Finding a unit vector perpendicular to another vector
For example we have the vector $8i + 4j - 6k$, how can we find a unit vector perpendicular to this vector?
Solution 1:
Let $\vec{v}=x\vec{i}+y\vec{j}+z\vec{k}$, a perpendicular vector to yours. Their inner product (the dot product - $\vec{u}.\vec{v}$ ) should be equal to 0, therefore: $$8x+4y-6z=0 \tag{1}$$ Choose for example x,y and find z from equation 1. In order to make its length equal to 1, calculate $\|\vec{v}\|=\sqrt{x^2+y^2+z^2}$ and divide $\vec{v}$ with it. Your unit vector would be: $$\vec{u}=\frac{\vec{v}}{\|\vec{v}\|}$$
Solution 2:
Every answer here gives the equation $8a+4b-6c=0$. None mentions that this equation represents a plane perpendicular to the given vector.

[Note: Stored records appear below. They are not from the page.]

(** C10 at a box whose callable raises. *)
Lemma operator_call_keeps_box_witness :
  holds two_full_boxes 2 5 (MkCallable failing tt)
  ∧ ∃ s', final (operator_call 2 7%Z two_full_boxes) = Some s'
      ∧ boxes s' = boxes two_full_boxes
      ∧ (∃ c', holds s' 2 5 c' ∧ T c' = T (MkCallable failing tt))
      ∧ dom (heap s') = dom (heap two_full_boxes)
      ∧ released s' = released two_full_boxes
      ∧ operator_bool 2 two_full_boxes = Done true two_full_boxes
      ∧ operator_bool 2 s' = Done true s'.
Proof.
  split; [by split|].
  apply (operator_call_keeps_box two_full_boxes 2 5
           (MkCallable failing tt) 7%Z).
  by split.
Defined.

(** *** Concrete scenarios *)

Example call_through_function_pointer :
  seen (bind (function_fnptr 1 (Some add_one)) (λ _, operator_call 1 5%Z)
             start)
  = Some (Got 6%Z, 0%Z).
Proof. reflexivity. Qed.

Example default_box_is_empty :
  default_then_call = Some (false, Some (Caught EmptyInvocation, 0%Z)).
Proof. reflexivity. Qed.

Example copies_count_apart :
  copy_then_count one_box
  = Some ([Got 1; Got 2; Got 3]%Z, [Got 1; Got 2]%Z).
Proof. vm_compute. reflexivity. Qed.

(** A closure that counts in a captured global is outside [own_state]:
    its copies count together. *)
Example shared_copies_count_together :
  copy_then_count one_shared_box
  = Some ([Got 1; Got 2; Got 3]%Z, [Got 4; Got 5]%Z).
Proof. vm_compute. reflexivity. Qed.

(** After an assignment that ran out of memory the box still has the
    address of the object the assignment deleted, and destroying the box
    deletes it a second time. *)
Example failed_assignment_dangles :
  (∃ s', assign_of 1 counter 7%Z one_box_oom = Throw bad_alloc s'
     ∧ boxes s' !! 1 = Some (Some 0) ∧ heap s' !! 0 = None)
  ∧ failed_assign_then_destroy = Some Undefined.
Proof. split; [eexists; split; [reflexivity|by split]|reflexivity]. Qed.

End Runs.

(** ** The ownership discipline is an invariant *)

Section Ownership.

Context {Rt Args Exn World : Type}.

Local Abbreviation State := (state Rt Args Exn World).
Local Abbreviation Heap := (gmap nat (Callable Rt Args Exn World)).

Implicit Types (s : State) (h : Heap) (b : gmap nat (option nat)).
Implicit Types (this other l : nat) (p q : option nat) (args : Args).

(** *** How the discipline moves with the store *)

(** A box that owns nothing is created or emptied. *)
Lemma wf_on_null h b a :
  wf_on h b → b !! a = None ∨ b !! a = Some None →
  wf_on h (<[a := None]> b).
Proof.
  intros (Hlive & Hexcl & Hown) Ha. split; [|split].
  - intros a0 l [[-> [=]]|[_ Hb]]%lookup_insert_Some. eauto.
  - intros a0 a1 l [[-> [=]]|[_ H0]]%lookup_insert_Some
                   [[-> [=]]|[_ H1]]%lookup_insert_Some. eauto.
  - intros l Hl. destruct (Hown l Hl) as [a0 Ha0]. exists a0.
    rewrite lookup_insert_ne; [done|]. intros ->.
    destruct Ha as [Ha|Ha]; congruence.
Qed.

(** The object a box owns is deleted and the box emptied. *)
Lemma wf_on_release h b a l :
  wf_on h b → b !! a = Some (Some l) →
  wf_on (delete l h) (<[a := None]> b).
Proof.
  intros (Hlive & Hexcl & Hown) Ha. split; [|split].
  - intros a0 l0 [[-> [=]]|[Hne Hb]]%lookup_insert_Some.
    rewrite lookup_delete_ne; [eauto|].
    intros ->. apply Hne. eauto.
  - intros a0 a1 l0 [[-> [=]]|[_ H0]]%lookup_insert_Some
                    [[-> [=]]|[_ H1]]%lookup_insert_Some. eauto.
  - intros l0 [c [Hne Hl0]%lookup_delete_Some].
    destruct (Hown l0) as [a0 Ha0]; [by eexists|]. exists a0.
    rewrite lookup_insert_ne; [done|]. intros ->. congruence.
Qed.

(** A box that owns nothing takes over what another box has, and that
    box is emptied. *)
Lemma wf_on_transfer h b a a' p :
  wf_on h b → a ≠ a' → b !! a' = Some p →
  b !! a = None ∨ b !! a = Some None →
  wf_on h (<[a' := None]> (<[a := p]> b)).
Proof.
  intros (Hlive & Hexcl & Hown) Hne Ha' Ha. split; [|split].
  - intros a0 l [[-> [=]]|[_ [[-> ->]|[_ Hb]]%lookup_insert_Some]]
                   %lookup_insert_Some; eauto.
  - intros a0 a1 l
      [[-> [=]]|[Hn0 [[-> ->]|[Hm0 H0]]%lookup_insert_Some]]
        %lookup_insert_Some
      [[-> [=]]|[Hn1 [[-> E1]|[Hm1 H1]]%lookup_insert_Some]]
        %lookup_insert_Some; try done.
    + exfalso. apply Hn1. eauto.
    + subst p. exfalso. apply Hn0. eauto.
    + eauto.
  - intros l Hl. destruct (Hown l Hl) as [a0 Ha0].
    destruct (decide (a0 = a')) as [->|Hn].
    + exists a. rewrite lookup_insert_ne by done.
      rewrite lookup_insert_eq. congruence.
    + exists a0. rewrite lookup_insert_ne by done.
      rewrite lookup_insert_ne; [done|]. intros ->.
      destruct Ha as [Ha|Ha]; congruence.
Qed.

(** A box that owns nothing receives a newly placed object. *)
Lemma wf_on_install h b a l c :
  wf_on h b → h !! l = None →
  b !! a = None ∨ b !! a = Some None →
  wf_on (<[l := c]> h) (<[a := Some l]> b).
Proof.
  intros (Hlive & Hexcl & Hown) Hl Ha. split; [|split].
  - intros a0 l0 [[-> [= ->]]|[_ Hb]]%lookup_insert_Some.
    + rewrite lookup_insert_eq. by eexists.
    + destruct (Hlive _ _ Hb) as [c0 Hc0].
      rewrite lookup_insert_ne; [by eexists|]. intros ->. congruence.
  - intros a0 a1 l0 [[-> [= ->]]|[_ H0]]%lookup_insert_Some
                    [[-> E]|[_ H1]]%lookup_insert_Some; try done.
    + destruct (Hlive _ _ H1) as [c0 Hc0]. congruence.
    + injection E as ->. destruct (Hlive _ _ H0) as [c0 Hc0]. congruence.
    + eauto.
  - intros l0 [c0 [[-> _]|[Hne Hl0]]%lookup_insert_Some].
    + exists a. apply lookup_insert_eq.
    + destruct (Hown l0) as [a0 Ha0]; [by eexists|]. exists a0.
      rewrite lookup_insert_ne; [done|]. intros ->.
      destruct Ha as [Ha|Ha]; congruence.
Qed.

(** The value inside a live object changes. *)
Lemma wf_on_update h b l c :
  wf_on h b → is_Some (h !! l) → wf_on (<[l := c]> h) b.
Proof.
  intros (Hlive & Hexcl & Hown) Hl. split; [|split].
  - intros a l0 Hb. rewrite lookup_insert_is_Some.
    destruct (decide (l = l0)); [by left|right; eauto].
  - done.
  - intros l0 [->|[_ Hl0]]%lookup_insert_is_Some; eauto.
Qed.

(** A box that owns nothing ceases to exist. *)
Lemma wf_on_forget h b a :
  wf_on h b → b !! a = None ∨ b !! a = Some None →
  wf_on h (delete a b).
Proof.
  intros (Hlive & Hexcl & Hown) Ha. split; [|split].
  - intros a0 l [_ Hb]%lookup_delete_Some. eauto.
  - intros a0 a1 l [_ H0]%lookup_delete_Some [_ H1]%lookup_delete_Some.
    eauto.
  - intros l Hl. destruct (Hown l Hl) as [a0 Ha0]. exists a0.
    rewrite lookup_delete_ne; [done|]. intros ->.
    destruct Ha as [Ha|Ha]; congruence.
Qed.

(** *** Steps shared by the member functions *)

Lemma wf_same_store s s' :
  heap s' = heap s → boxes s' = boxes s → wf s → wf s'.
Proof. unfold wf. by intros -> ->. Qed.

(** [reset()] from a state that obeys the discipline. *)
Lemma reset_wf s this p :
  wf s → boxes s !! this = Some p →
  ∃ s0, reset this s = Done tt s0
    ∧ wf s0
    ∧ boxes s0 = <[this := None]> (boxes s)
    ∧ heap s0 = match p with Some l => delete l (heap s) | None => heap s end
    ∧ released s0
      = match p with Some l => l :: released s | None => released s end
    ∧ new_script s0 = new_script s ∧ world s0 = world s.
Proof.
  intros Hwf Hb. destruct p as [l|].
  - destruct (proj1 Hwf this l Hb) as [c Hl].
    rewrite (reset_holds s this l c) by done. eexists.
    split; [done|]. split; [|done].
    by apply wf_on_release.
  - rewrite reset_empty by done. exists s. split; [done|].
    split; [done|]. split; [|done]. by rewrite insert_id.
Qed.

(** [callable = new Callable<...>(...)] for a box that owns nothing,
    written by a constructor ([init]) or by an assignment ([store]). *)
Lemma new_init_keeps_wf (c : Callable Rt Args Exn World) s this :
  wf s → owns_nothing s this →
  keeps_wf (bind (new c) (λ l, init this (Some l))) s.
Proof.
  intros Hwf Hnone. unfold keeps_wf.
  destruct (decide (head (new_script s) = Some true)) as [Hoom|Hok].
  - erewrite bind_throw; [|by apply new_fails; intros Hc; apply Hc]. done.
  - erewrite bind_done by by apply new_ok. unfold init. simpl.
    apply wf_on_install; [done|apply fresh_not_live|done].
Qed.

Lemma new_store_keeps_wf (c : Callable Rt Args Exn World) s this :
  wf s → boxes s !! this = Some None →
  keeps_wf (bind (new c) (λ l, store this (Some l))) s.
Proof.
  intros Hwf Hnone. unfold keeps_wf.
  destruct (decide (head (new_script s) = Some true)) as [Hoom|Hok].
  - erewrite bind_throw; [|by apply new_fails; intros Hc; apply Hc]. done.
  - erewrite bind_done by by apply new_ok. unfold store. simpl.
    rewrite Hnone. simpl.
    apply wf_on_install; [done|apply fresh_not_live|by right].
Qed.

(** *** Constructors *)

(** Every constructor, run for a box that does not exist yet in a state
    that obeys the ownership discipline, has defined behaviour and leaves
    a state that obeys it, whether it completes or runs out of memory. *)
Theorem constructors_keep_wf s this :
  wf s → boxes s !! this = None →
  keeps_wf (function_default this) s
  ∧ (∀ other, is_Some (boxes s !! other) →
       keeps_wf (function_move this other) s
       ∧ keeps_wf (function_copy this other) s)
  ∧ (∀ (U : invocable Rt Args Exn World) (c : carrier U),
       keeps_wf (function_of this U c) s)
  ∧ (∀ func, keeps_wf (function_fnptr this func) s).
Proof.
  intros Hwf Hnew.
  assert (owns_nothing s this) as Hnone by by left.
  split; [|split; [|split]].
  - unfold keeps_wf, function_default, init. simpl.
    by apply wf_on_null.
  - intros other [p Ho].
    assert (this ≠ other) as Hne by (intros ->; congruence). split.
    + unfold keeps_wf, function_move.
      erewrite bind_done by (unfold load; by rewrite Ho).
      erewrite bind_done by reflexivity.
      unfold store. simpl. rewrite lookup_insert_ne, Ho by done. simpl.
      by apply wf_on_transfer.
    + unfold function_copy, keeps_wf.
      erewrite bind_done by (unfold load; by rewrite Ho).
      destruct p as [l|].
      * destruct (proj1 Hwf other l Ho) as [c Hl].
        pose proof (new_init_keeps_wf c s this Hwf Hnone) as Hk.
        unfold keeps_wf in Hk. unfold clone, bind in *.
        rewrite Hl, Callable_eta. unfold ret.
        by destruct (new c s).
      * erewrite bind_done by reflexivity. unfold init. simpl.
        by apply wf_on_null.
  - intros U c. apply (new_init_keeps_wf (MkCallable U c)); done.
  - intros [f|].
    + pose proof (new_init_keeps_wf (Callable_of_fnptr f) s this Hwf Hnone)
        as Hk.
      unfold keeps_wf, function_fnptr, bind, ret in *.
      by destruct (new (Callable_of_fnptr f) s).
    + unfold keeps_wf, function_fnptr, bind, ret, init. simpl.
      by apply wf_on_null.
Qed.

(** *** Release *)

(** [reset()] and the destructor, run on a live box in a state that obeys
    the ownership discipline, always complete and leave a state that
    obeys it: the destructor leaves no object behind. *)
Theorem release_keeps_wf s this :
  wf s → is_Some (boxes s !! this) →
  (∃ s', reset this s = Done tt s' ∧ wf s')
  ∧ (∃ s', function_destroy this s = Done tt s' ∧ wf s'
       ∧ boxes s' !! this = None).
Proof.
  intros Hwf [p Hb].
  destruct (reset_wf s this p Hwf Hb) as (s0 & Hreset & Hwf0 & Hb0 & _).
  split; [by exists s0|].
  unfold function_destroy. erewrite bind_done by apply Hreset.
  eexists. split; [reflexivity|]. simpl. split.
  - apply wf_on_forget; [done|]. right. rewrite Hb0. apply lookup_insert_eq.
  - apply lookup_delete_eq.
Qed.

I am sure that the omission was an oversight of each respondent. But it deserves mention and emphasis. In the plane perpendicular to any vector, the set of vectors of unit length forms a circle. So answers will vary. The vectors $(-1,2,0)^t$ and $(2,0,3)^t$ can be chosen to be a basis for the solution space of the plane: solve for a, divide by 8, and let $2b$ and $3c$ be independent variables. You can divide each by its length $\sqrt{5}$ and $\sqrt{13}$ respectively, and take a trigonometric combination of them to get a general solution.
Solution 3:
Congrats on 10'000+ views! I'd like to combine the above fine answers into an algorithm.

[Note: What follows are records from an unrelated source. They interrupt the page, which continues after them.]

(** * Anthropic -> Azure OpenAI translation proxy (src/src/proxy.ts)

    A shallow embedding of the proxy's translators: the model mapper
    ([mapModel]), the request translator (the [openaiReq] object built in
    [createProxy]), the non-streaming response translator
    ([handleNonStreaming]) and the streaming translator ([handleStreaming]),
    followed by the properties established about them.

    Conventions of the embedding.
    - A JavaScript string is represented by the bytes of its UTF-8 encoding
      ([string]); every string the proxy handles comes from decoding UTF-8
      or from [JSON.parse], so it is well formed.
    - [undefined] and [null] are [None]; a field the code reads with [||]
      or in an [if] goes through the truthiness helpers below.
    - A block index and the index of a tool call sent by the backend are
      integers ([Z]): the backend may send any, negative ones included.
    - [JSON.parse] is a built-in of the platform: it is a parameter of the
      development, returning the value already in the shape the code reads
      from it. *)

From Stdlib Require Import String Ascii List ZArith QArith Lia Bool.
From Stdlib.Strings Require Import Byte.
From stdpp Require Import base gmap sets list strings.
Import ListNotations.

Set Warnings "-register-all".

Local Open Scope string_scope.
Local Open Scope list_scope.
Local Open Scope nat_scope.

(** ** JavaScript strings *)

Module JsString.

(** [s.startsWith(p)] *)
Fixpoint startsWith (s p : string) {struct p} : bool :=
  match p, s with
  | EmptyString, _ => true
  | String _ _, EmptyString => false
  | String b p', String a s' => if Ascii.eqb a b then startsWith s' p' else false
  end.

(** [s.includes(sub)] *)
Fixpoint includes (s sub : string) : bool :=
  startsWith s sub ||
  match s with
  | EmptyString => false
  | String _ s' => includes s' sub
  end.

(** [s.slice(n)] for [0 <= n]; the code calls it behind an ASCII prefix of
    length [n], where code units and bytes agree. *)
Fixpoint slice (n : nat) (s : string) : string :=
  match n, s with
  | O, _ => s
  | S _, EmptyString => EmptyString
  | S n', String _ s' => slice n' s'
  end.

(** [s.split('\n')]: the pieces between line feeds, always at least one. *)
Fixpoint split_nl (s : string) : list string :=
  match s with
  | EmptyString => [EmptyString]
  | String a s' =>
      if Ascii.eqb a "010"%char then EmptyString :: split_nl s'
      else match split_nl s' with
           | [] => [String a EmptyString]
           | p :: ps => String a p :: ps
           end
  end.

Definition str_of_bytes (l : list byte) : string := string_of_list_byte l.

Given a vector $\vec x$ not identically zero, one way to find $\vec y$ such that $\vec x^T \vec y = 0$ is:
- start with $\vec y' = \vec 0$ (all zeros);
- find $m$ such that $x_m \neq 0$, and pick any other index $n \neq m$;
- set $y'_n = x_m$ and $y'_m = -x_n$, setting potentially two elements of $\vec y'$ non-zero (maybe one if $x_n=0$, doesn't matter);
- and finally normalize your vector to unit length: $\vec y = \frac{\vec y'}{\|\vec y'\|}.$
(I'm referring to the $n$th element of a vector $\vec v$ as $v_n$.)